Directions for this task:
A verbatim copy of the data below is the required output.

Data:
(** ** Disk arrays *)

(** An array on disk behaves as an array: after [disk_array_set] at an
    index in range, [disk_array_get] returns the new entry there and the old
    one everywhere else, no block outside the array changes, and an index out
    of range is refused with [EINVAL] without any effect. *)
Theorem disk_array_set_get this bm i e :
  da_inv this bm -> length e = Z.to_nat (da_entry_size this) ->
  (0 <= i < da_nr_entry this ->
    exists bm', disk_array_set this i e bm = (Ok tt, bm') /\ da_inv this bm' /\ da_frame this bm bm' /\
      forall j, 0 <= j < da_nr_entry this ->
        (disk_array_get this j bm').1 = if decide (j = i) then Ok e else (disk_array_get this j bm).1) /\
  (~ 0 <= i < da_nr_entry this ->
    disk_array_set this i e bm = (Err EINVAL, bm) /\ disk_array_get this i bm = (Err EINVAL, bm)).
Proof.
  intros Hinv Hl. split; intros Hi.
  - destruct (disk_array_set_ok this bm i e Hinv Hi Hl) as (bm' & Hrun & Hinv' & Hfr & Hent).
    exists bm'. do 3 (split; [done|]). intros j Hj.
    destruct (da_entry_is_some this bm j Hinv Hj) as [x Hx]. specialize (Hent j Hj).
    rewrite (disk_array_get_ok this bm j x Hinv Hj Hx). case_decide.
    + by rewrite (disk_array_get_ok this bm' j e Hinv' Hj Hent).
    + rewrite Hx in Hent. by rewrite (disk_array_get_ok this bm' j x Hinv' Hj Hent).
  - split; [by apply disk_array_set_oob|by apply disk_array_get_oob].
Qed.

Definition sample_array : disk_array := disk_array_create 1 600 8.

Lemma sample_array_inv : da_inv sample_array (blank_device 3).
Proof. apply blank_da_inv; [apply disk_array_create_wf; done|done|vm_compute; congruence]. Qed.

Lemma disk_array_set_get_witness :
  exists bm', disk_array_set sample_array 513 (cenc c_u64 77) (blank_device 3) = (Ok tt, bm') /\
    (disk_array_get sample_array 513 bm').1 = Ok (cenc c_u64 77) /\
    (disk_array_get sample_array 512 bm').1 = (disk_array_get sample_array 512 (blank_device 3)).1.
Proof.
  destruct (disk_array_set_get sample_array (blank_device 3) 513 (cenc c_u64 77) sample_array_inv eq_refl) as [H1 _].
  destruct H1 as (bm' & Hrun & _ & _ & Hget); [split; vm_compute; congruence|].
  exists bm'. split; [exact Hrun|]. split.
  - rewrite Hget; [reflexivity|split; vm_compute; congruence].
  - rewrite Hget; [reflexivity|split; vm_compute; congruence].
Defined.

(** ** Bit sets *)
Inductive bitset_op : Type := BitSet (i : Z) | BitClear (i : Z).
Definition bitset_run (this : disk_bitset) (o : bitset_op) : SE dm_block_manager unit :=
  match o with BitSet i => disk_bitset_set this i | BitClear i => disk_bitset_clear this i end.
(** The same on a list of flags. *)
Definition flags_step (l : list bool) (o : bitset_op) : list bool :=
  match o with
  | BitSet i => if decide (0 <= i) then <[Z.to_nat i := true]> l else l
  | BitClear i => if decide (0 <= i) then <[Z.to_nat i := false]> l else l
  end.
Definition bitset_steps (this : disk_bitset) (os : list bitset_op) (bm : dm_block_manager) : dm_block_manager :=
  foldl (fun bm o => (bitset_run this o bm).2) bm os.

Lemma bitset_run_ok this o bm :
  db_inv this bm ->
  db_inv this (bitset_run this o bm).2 /\
  db_bits this (bitset_run this o bm).2 = flags_step (db_bits this bm) o.
Proof.
  intros Hi. assert (forall i b, db_inv this (__disk_bitset_operate this i b bm).2 /\
    db_bits this (__disk_bitset_operate this i b bm).2 =
      if decide (0 <= i) then <[Z.to_nat i := b]> (db_bits this bm) else db_bits this bm) as Hone.
  { intros i b. destruct (decide (0 <= i < db_nr_bit this)) as [Hr|Hr].
    - rewrite decide_True; [|lia].
      by destruct (disk_bitset_operate_ok this bm i b Hi Hr) as (bm' & -> & Hi' & _ & Hb).
    - rewrite disk_bitset_operate_oob //. split; [done|]. case_decide; [|done].
      rewrite list_insert_ge //. rewrite length_db_bits. lia. }
  destruct o as [i|i]; apply Hone.
Qed.

Lemma bitset_steps_ok this os bm :
  db_inv this bm ->
  db_inv this (bitset_steps this os bm) /\ db_bits this (bitset_steps this os bm) = foldl flags_step (db_bits this bm) os.
Proof.
  revert bm. induction os as [|o os IH] => bm Hi; [done|]. destruct (bitset_run_ok this o bm Hi) as [Hi' Hb].
  destruct (IH _ Hi') as [Hi2 Hb2]. split; [done|]. cbn [bitset_steps foldl]. rewrite -Hb. exact Hb2.
Qed.

(** C20: a bit set on disk refines a list of flags: after any sequence of
    [disk_bitset_set] and [disk_bitset_clear], whatever the indices,
    [disk_bitset_get] of a bit in range returns the flag the list has. *)
Theorem disk_bitset_refines_flags this bm os i :
  db_inv this bm -> 0 <= i < db_nr_bit this ->
  exists b, foldl flags_step (db_bits this bm) os !! Z.to_nat i = Some b /\
    disk_bitset_get this i (bitset_steps this os bm) = (Ok b, bitset_steps this os bm).
Proof.
  intros Hinv Hi. destruct (bitset_steps_ok this os bm Hinv) as [Hinv' Hb]. rewrite -Hb.
  exists (db_bit this (bitset_steps this os bm) i). split; [by apply db_bits_lookup|].
  apply disk_bitset_get_ok; [done|lia|by apply db_bits_lookup].
Qed.

Definition sample_bitset : disk_bitset := disk_bitset_create 1 100.

Lemma sample_bitset_inv : db_inv sample_bitset (blank_device 3).
Proof.
  split; [by apply disk_bitset_create_wf|]. apply blank_da_inv; [by apply disk_bitset_create_wf|done|vm_compute; congruence].
Qed.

Response below:
(** ** Disk arrays *)

(** An array on disk behaves as an array: after [disk_array_set] at an
    index in range, [disk_array_get] returns the new entry there and the old
    one everywhere else, no block outside the array changes, and an index out
    of range is refused with [EINVAL] without any effect. *)
Theorem disk_array_set_get this bm i e :
  da_inv this bm -> length e = Z.to_nat (da_entry_size this) ->
  (0 <= i < da_nr_entry this ->
    exists bm', disk_array_set this i e bm = (Ok tt, bm') /\ da_inv this bm' /\ da_frame this bm bm' /\
      forall j, 0 <= j < da_nr_entry this ->
        (disk_array_get this j bm').1 = if decide (j = i) then Ok e else (disk_array_get this j bm).1) /\
  (~ 0 <= i < da_nr_entry this ->
    disk_array_set this i e bm = (Err EINVAL, bm) /\ disk_array_get this i bm = (Err EINVAL, bm)).
Proof.
  intros Hinv Hl. split; intros Hi.
  - destruct (disk_array_set_ok this bm i e Hinv Hi Hl) as (bm' & Hrun & Hinv' & Hfr & Hent).
    exists bm'. do 3 (split; [done|]). intros j Hj.
    destruct (da_entry_is_some this bm j Hinv Hj) as [x Hx]. specialize (Hent j Hj).
    rewrite (disk_array_get_ok this bm j x Hinv Hj Hx). case_decide.
    + by rewrite (disk_array_get_ok this bm' j e Hinv' Hj Hent).
    + rewrite Hx in Hent. by rewrite (disk_array_get_ok this bm' j x Hinv' Hj Hent).
  - split; [by apply disk_array_set_oob|by apply disk_array_get_oob].
Qed.

Definition sample_array : disk_array := disk_array_create 1 600 8.

Lemma sample_array_inv : da_inv sample_array (blank_device 3).
Proof. apply blank_da_inv; [apply disk_array_create_wf; done|done|vm_compute; congruence]. Qed.

Lemma disk_array_set_get_witness :
  exists bm', disk_array_set sample_array 513 (cenc c_u64 77) (blank_device 3) = (Ok tt, bm') /\
    (disk_array_get sample_array 513 bm').1 = Ok (cenc c_u64 77) /\
    (disk_array_get sample_array 512 bm').1 = (disk_array_get sample_array 512 (blank_device 3)).1.
Proof.
  destruct (disk_array_set_get sample_array (blank_device 3) 513 (cenc c_u64 77) sample_array_inv eq_refl) as [H1 _].
  destruct H1 as (bm' & Hrun & _ & _ & Hget); [split; vm_compute; congruence|].
  exists bm'. split; [exact Hrun|]. split.
  - rewrite Hget; [reflexivity|split; vm_compute; congruence].
  - rewrite Hget; [reflexivity|split; vm_compute; congruence].
Defined.

(** ** Bit sets *)
Inductive bitset_op : Type := BitSet (i : Z) | BitClear (i : Z).
Definition bitset_run (this : disk_bitset) (o : bitset_op) : SE dm_block_manager unit :=
  match o with BitSet i => disk_bitset_set this i | BitClear i => disk_bitset_clear this i end.
(** The same on a list of flags. *)
Definition flags_step (l : list bool) (o : bitset_op) : list bool :=
  match o with
  | BitSet i => if decide (0 <= i) then <[Z.to_nat i := true]> l else l
  | BitClear i => if decide (0 <= i) then <[Z.to_nat i := false]> l else l
  end.
Definition bitset_steps (this : disk_bitset) (os : list bitset_op) (bm : dm_block_manager) : dm_block_manager :=
  foldl (fun bm o => (bitset_run this o bm).2) bm os.

Lemma bitset_run_ok this o bm :
  db_inv this bm ->
  db_inv this (bitset_run this o bm).2 /\
  db_bits this (bitset_run this o bm).2 = flags_step (db_bits this bm) o.
Proof.
  intros Hi. assert (forall i b, db_inv this (__disk_bitset_operate this i b bm).2 /\
    db_bits this (__disk_bitset_operate this i b bm).2 =
      if decide (0 <= i) then <[Z.to_nat i := b]> (db_bits this bm) else db_bits this bm) as Hone.
  { intros i b. destruct (decide (0 <= i < db_nr_bit this)) as [Hr|Hr].
    - rewrite decide_True; [|lia].
      by destruct (disk_bitset_operate_ok this bm i b Hi Hr) as (bm' & -> & Hi' & _ & Hb).
    - rewrite disk_bitset_operate_oob //. split; [done|]. case_decide; [|done].
      rewrite list_insert_ge //. rewrite length_db_bits. lia. }
  destruct o as [i|i]; apply Hone.
Qed.

Lemma bitset_steps_ok this os bm :
  db_inv this bm ->
  db_inv this (bitset_steps this os bm) /\ db_bits this (bitset_steps this os bm) = foldl flags_step (db_bits this bm) os.
Proof.
  revert bm. induction os as [|o os IH] => bm Hi; [done|]. destruct (bitset_run_ok this o bm Hi) as [Hi' Hb].
  destruct (IH _ Hi') as [Hi2 Hb2]. split; [done|]. cbn [bitset_steps foldl]. rewrite -Hb. exact Hb2.
Qed.

(** C20: a bit set on disk refines a list of flags: after any sequence of
    [disk_bitset_set] and [disk_bitset_clear], whatever the indices,
    [disk_bitset_get] of a bit in range returns the flag the list has. *)
Theorem disk_bitset_refines_flags this bm os i :
  db_inv this bm -> 0 <= i < db_nr_bit this ->
  exists b, foldl flags_step (db_bits this bm) os !! Z.to_nat i = Some b /\
    disk_bitset_get this i (bitset_steps this os bm) = (Ok b, bitset_steps this os bm).
Proof.
  intros Hinv Hi. destruct (bitset_steps_ok this os bm Hinv) as [Hinv' Hb]. rewrite -Hb.
  exists (db_bit this (bitset_steps this os bm) i). split; [by apply db_bits_lookup|].
  apply disk_bitset_get_ok; [done|lia|by apply db_bits_lookup].
Qed.

Definition sample_bitset : disk_bitset := disk_bitset_create 1 100.

Lemma sample_bitset_inv : db_inv sample_bitset (blank_device 3).
Proof.
  split; [by apply disk_bitset_create_wf|]. apply blank_da_inv; [by apply disk_bitset_create_wf|done|vm_compute; congruence].
Qed.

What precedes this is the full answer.